Let us then do a final attempt. This time we both properly pass the random number generator to
the `fit_evotree`

model and randomize the order of variables in the source data frame
(making sure we also properly pass the random number generator to the `randperm`

function):

```
julia> reduce(vcat,
map(1:1000) do _
fit_evotree(EvoTreeRegressor(rng=rng),
df[!, randperm(rng, 10)];
target_name="y",
verbosity=0) |>
EvoTrees.importance |>
sort |>
DataFrame
end) |> describe
9×7 DataFrame
Row │ variable mean min median max nmissing eltype
│ Symbol Float64 Float64 Float64 Float64 Int64 DataType
─────┼──────────────────────────────────────────────────────────────────────────
1 │ x1 0.0595918 0.00260002 0.0524585 0.153613 0 Float64
2 │ x2 0.0604078 0.00374867 0.0534607 0.148399 0 Float64
3 │ x3 0.0586352 0.00219417 0.051398 0.140393 0 Float64
4 │ x4 0.103219 0.00484802 0.101625 0.252127 0 Float64
5 │ x5 0.119415 0.00146451 0.116338 0.268475 0 Float64
6 │ x6 0.106432 0.00672514 0.102708 0.254382 0 Float64
7 │ x7 0.153185 0.00346922 0.139289 0.388995 0 Float64
8 │ x8 0.166709 0.00651302 0.161872 0.419284 0 Float64
9 │ x9 0.172406 0.00979053 0.166798 0.444192 0 Float64
```

This time we have succeeded. While there is still some variability in within-group variable importance it is small, and the groups are clearly separated. The worst features have their importance around 6%, the medium value features around 11%, and the best features around 16%.

# Conclusions

Let us recap what we have seen today.

First, we see that variable importance with respect to a given concrete instance of a machine learning model can be significantly different from variable importance with respect to a given learning algorithm and a given dataset. Therefore, one should carefully think which one is interesting from the perspective of a problem that one wants to solve.
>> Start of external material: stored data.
(** With one thread for each device, a thread is free as long as a
    submitted future is waiting. *)
Lemma thread_free (ps : Install.Pool * Install.State) (i : nat) :
  pool_inv apk_path st0 ps ->
  i < length devices ->
  i ∉ Install.running ps.1 ->
  length (Install.running ps.1) < Install.max_workers environ.
Proof.
  intros Hinv Hlt Hnot. unfold Install.max_workers.
  assert (Hsub : i :: Install.running ps.1 ⊆+ seq 0 (length devices)).
  { apply NoDup_submseteq.
    - apply NoDup_cons. split; [exact Hnot | apply Hinv].
    - intros j [->|Hj]%elem_of_cons; apply elem_of_seq.
      + lia.
      + apply (Install.inv_running _ _ _ _ _ Hinv) in Hj. lia. }
  apply submseteq_length in Hsub. rewrite length_seq in Hsub.
  cbn [length] in Hsub. lia.
Qed.

(** No submitted future waits for a thread: its call can be taken up at
    any moment, whatever the other futures did. *)
Lemma start_started (ps : Install.Pool * Install.State) (i : nat) :
  pool_inv apk_path st0 ps ->
  i < length devices ->
  started (tick apk_path (Install.Start i) ps).1 i.
Proof.
  intros Hinv Hlt. destruct ps as [pool st]. cbn [Install.tick].
  rewrite (future_submitted i Hlt).
  case_bool_decide as Hrun; [now left|].
  case_bool_decide as Hdone; [now right|].
  pose proof (thread_free (pool, st) i Hinv Hlt Hrun) as Hfree.
  apply Nat.ltb_lt in Hfree. cbn [fst] in Hfree. rewrite Hfree.
  cbn. left. apply elem_of_cons. now left.
Qed.

Lemma finish_done (ps : Install.Pool * Install.State) (i : nat) :
  i < length devices ->
  started ps.1 i ->
  is_Some (Install.done (tick apk_path (Install.Finish i) ps).1 !! i).
Proof.
  destruct ps as [pool st]. intros H Hs. cbn [Install.tick fst] in *.
  rewrite (future_submitted i H).
  case_bool_decide as Hrun.
  - destruct (install_apk_on_device _ apk_path st). cbn.
    rewrite lookup_insert_is_Some. now left.
  - destruct Hs as [Hs|Hs]; [contradiction | exact Hs].
Qed.

Lemma yield_yielded (ps : Install.Pool * Install.State) (i : nat) :
  i < length devices ->
  is_Some (Install.done ps.1 !! i) ->
  i ∈ Install.yielded (tick apk_path (Install.Yield i) ps).1.
Proof.
  destruct ps as [pool st]. intros H [r Hr]. cbn [Install.tick fst] in *.
  rewrite (future_submitted i H), Hr.
  case_bool_decide as Hin; [exact Hin|]. cbn. apply elem_of_cons. now left.
Qed.

Lemma drain_start (l : list nat) (ps : Install.Pool * Install.State) i :
  pool_inv apk_path st0 ps ->
  i ∈ l -> i < length devices ->
  started (run_ticks ps (Install.Start <$> l)).1 i.
Proof.
  revert ps. induction l as [|j l IH]; intros ps Hinv Hin Hlt.
  - now apply elem_of_nil in Hin.
  - cbn [fmap list_fmap foldl].
    apply elem_of_cons in Hin as [->|Hin].
    + apply run_started_mono. now apply start_started.
    + apply IH; auto. now apply tick_inv.
Qed.

Lemma drain_finish (l : list nat) (ps : Install.Pool * Install.State) i :
  i ∈ l -> i < length devices ->
  started ps.1 i ->
  is_Some (Install.done (run_ticks ps (Install.Finish <$> l)).1 !! i).
Proof.
  revert ps. induction l as [|j l IH]; intros ps Hin Hlt Hs.
  - now apply elem_of_nil in Hin.
  - cbn [fmap list_fmap foldl].
    apply elem_of_cons in Hin as [->|Hin].
    + apply run_done_mono. now apply finish_done.
    + apply IH; auto. now apply tick_started_mono.
Qed.

Lemma drain_yield (l : list nat) (ps : Install.Pool * Install.State) i :
  i ∈ l -> i < length devices ->
  is_Some (Install.done ps.1 !! i) ->
  i ∈ Install.yielded (run_ticks ps (Install.Yield <$> l)).1.
Proof.
  revert ps. induction l as [|j l IH]; intros ps Hin Hlt Hd.
  - now apply elem_of_nil in Hin.
  - cbn [fmap list_fmap foldl].
    apply elem_of_cons in Hin as [->|Hin].
    + apply run_yielded_mono. now apply yield_yielded.
    + apply IH; auto. now apply tick_done_mono.
Qed.

Lemma init_inv : pool_inv apk_path st0 (Install.idle, st0).
Proof.
  constructor; cbn [fst snd Install.idle Install.running Install.done
                    Install.yielded].
  - reflexivity.
  - apply NoDup_nil_2.
  - intros i Hi. now apply elem_of_nil in Hi.
  - apply NoDup_nil_2.
  - intros i Hi. now apply elem_of_nil in Hi.
  - intros i [r Hr]. now rewrite lookup_empty in Hr.
  - exists []. rewrite app_nil_r. repeat split.
    intros i [r Hr]. now rewrite lookup_empty in Hr.
Qed.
The second lesson is related to implementation details of machine learning algorithms:

- Many of them use pseudorandom numbers when building a model and proper handling of pseudorandom generator is crucial.
- The result of model building can depend on the order of features in the source data set. In our example we have seen that shuffling the columns of an input data table produced significantly different variable importance results.

I hope you found these examples useful!